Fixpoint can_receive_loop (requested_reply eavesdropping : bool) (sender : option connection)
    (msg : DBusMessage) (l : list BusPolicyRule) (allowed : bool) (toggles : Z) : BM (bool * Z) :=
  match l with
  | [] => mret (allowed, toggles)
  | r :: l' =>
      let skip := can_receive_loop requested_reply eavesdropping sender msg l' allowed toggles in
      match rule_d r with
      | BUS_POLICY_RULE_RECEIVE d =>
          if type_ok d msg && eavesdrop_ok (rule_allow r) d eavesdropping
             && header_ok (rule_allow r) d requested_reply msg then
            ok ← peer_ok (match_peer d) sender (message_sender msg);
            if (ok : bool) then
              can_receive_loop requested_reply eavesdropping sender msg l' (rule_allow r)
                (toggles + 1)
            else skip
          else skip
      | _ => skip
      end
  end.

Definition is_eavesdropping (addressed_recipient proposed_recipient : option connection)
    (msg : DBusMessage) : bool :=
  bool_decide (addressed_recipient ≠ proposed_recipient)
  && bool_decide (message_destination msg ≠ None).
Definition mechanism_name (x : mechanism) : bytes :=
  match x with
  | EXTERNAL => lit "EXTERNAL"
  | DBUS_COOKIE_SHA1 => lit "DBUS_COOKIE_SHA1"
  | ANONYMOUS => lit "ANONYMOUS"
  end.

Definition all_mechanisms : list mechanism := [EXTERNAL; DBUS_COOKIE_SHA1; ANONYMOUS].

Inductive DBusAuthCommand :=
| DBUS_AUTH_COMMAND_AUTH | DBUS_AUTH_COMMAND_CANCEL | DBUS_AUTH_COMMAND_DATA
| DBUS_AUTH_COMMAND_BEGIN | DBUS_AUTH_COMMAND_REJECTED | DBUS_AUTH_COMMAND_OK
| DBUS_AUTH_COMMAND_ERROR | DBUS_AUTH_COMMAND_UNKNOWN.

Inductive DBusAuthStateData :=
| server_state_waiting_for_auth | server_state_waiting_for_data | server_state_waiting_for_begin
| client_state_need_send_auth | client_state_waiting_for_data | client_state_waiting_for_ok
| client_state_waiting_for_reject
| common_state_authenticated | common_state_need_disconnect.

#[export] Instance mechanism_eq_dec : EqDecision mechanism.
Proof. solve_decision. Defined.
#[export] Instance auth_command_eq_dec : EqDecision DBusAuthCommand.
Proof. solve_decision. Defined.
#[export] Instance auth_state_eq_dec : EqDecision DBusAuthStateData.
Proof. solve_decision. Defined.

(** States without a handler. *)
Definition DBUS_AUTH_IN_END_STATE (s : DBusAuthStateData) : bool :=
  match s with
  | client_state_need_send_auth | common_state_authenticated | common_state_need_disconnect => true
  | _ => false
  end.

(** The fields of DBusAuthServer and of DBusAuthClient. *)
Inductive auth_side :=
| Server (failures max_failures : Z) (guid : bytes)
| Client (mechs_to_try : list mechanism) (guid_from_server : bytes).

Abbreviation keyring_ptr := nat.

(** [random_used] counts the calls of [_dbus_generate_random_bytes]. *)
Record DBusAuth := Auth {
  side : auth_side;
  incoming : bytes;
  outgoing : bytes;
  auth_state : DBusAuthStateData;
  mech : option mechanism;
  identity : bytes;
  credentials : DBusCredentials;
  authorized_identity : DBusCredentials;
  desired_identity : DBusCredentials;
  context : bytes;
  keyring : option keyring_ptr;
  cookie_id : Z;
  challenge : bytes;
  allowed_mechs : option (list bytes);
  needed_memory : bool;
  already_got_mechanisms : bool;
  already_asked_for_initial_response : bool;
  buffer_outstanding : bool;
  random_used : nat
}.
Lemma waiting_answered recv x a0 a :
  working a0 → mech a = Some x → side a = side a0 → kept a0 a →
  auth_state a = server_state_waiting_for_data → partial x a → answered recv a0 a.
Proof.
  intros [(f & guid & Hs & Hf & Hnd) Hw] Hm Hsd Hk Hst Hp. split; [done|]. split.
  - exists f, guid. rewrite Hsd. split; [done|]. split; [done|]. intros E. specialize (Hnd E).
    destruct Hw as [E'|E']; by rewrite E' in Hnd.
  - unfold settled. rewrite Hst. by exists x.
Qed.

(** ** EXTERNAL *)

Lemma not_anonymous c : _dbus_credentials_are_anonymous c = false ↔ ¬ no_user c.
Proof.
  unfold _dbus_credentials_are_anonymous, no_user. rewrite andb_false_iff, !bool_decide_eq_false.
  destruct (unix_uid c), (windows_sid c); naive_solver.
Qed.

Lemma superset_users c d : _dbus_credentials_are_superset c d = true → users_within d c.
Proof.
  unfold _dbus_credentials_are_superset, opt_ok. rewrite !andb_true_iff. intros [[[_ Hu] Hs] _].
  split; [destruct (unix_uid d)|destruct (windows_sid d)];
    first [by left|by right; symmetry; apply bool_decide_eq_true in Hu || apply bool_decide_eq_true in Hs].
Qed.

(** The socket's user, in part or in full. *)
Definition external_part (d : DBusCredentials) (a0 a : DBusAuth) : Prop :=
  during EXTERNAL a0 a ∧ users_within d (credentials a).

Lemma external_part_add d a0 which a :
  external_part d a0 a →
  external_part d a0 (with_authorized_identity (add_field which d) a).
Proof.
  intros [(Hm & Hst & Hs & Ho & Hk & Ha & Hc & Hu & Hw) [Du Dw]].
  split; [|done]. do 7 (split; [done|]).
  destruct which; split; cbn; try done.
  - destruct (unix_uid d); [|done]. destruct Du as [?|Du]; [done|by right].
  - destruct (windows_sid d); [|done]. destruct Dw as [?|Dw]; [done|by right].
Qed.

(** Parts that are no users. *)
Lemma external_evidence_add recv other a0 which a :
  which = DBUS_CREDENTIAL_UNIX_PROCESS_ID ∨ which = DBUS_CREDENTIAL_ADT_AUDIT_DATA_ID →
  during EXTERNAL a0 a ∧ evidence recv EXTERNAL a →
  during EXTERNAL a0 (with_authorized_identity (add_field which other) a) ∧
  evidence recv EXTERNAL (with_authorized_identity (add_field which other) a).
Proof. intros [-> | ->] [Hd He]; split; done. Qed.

• • • •

EXERCISE PROMPT: Write out every line in the data that holds the string "other".

ANSWER SPACE:
Lemma external_evidence_add recv other a0 which a :
  during EXTERNAL a0 (with_authorized_identity (add_field which other) a) ∧
  evidence recv EXTERNAL (with_authorized_identity (add_field which other) a).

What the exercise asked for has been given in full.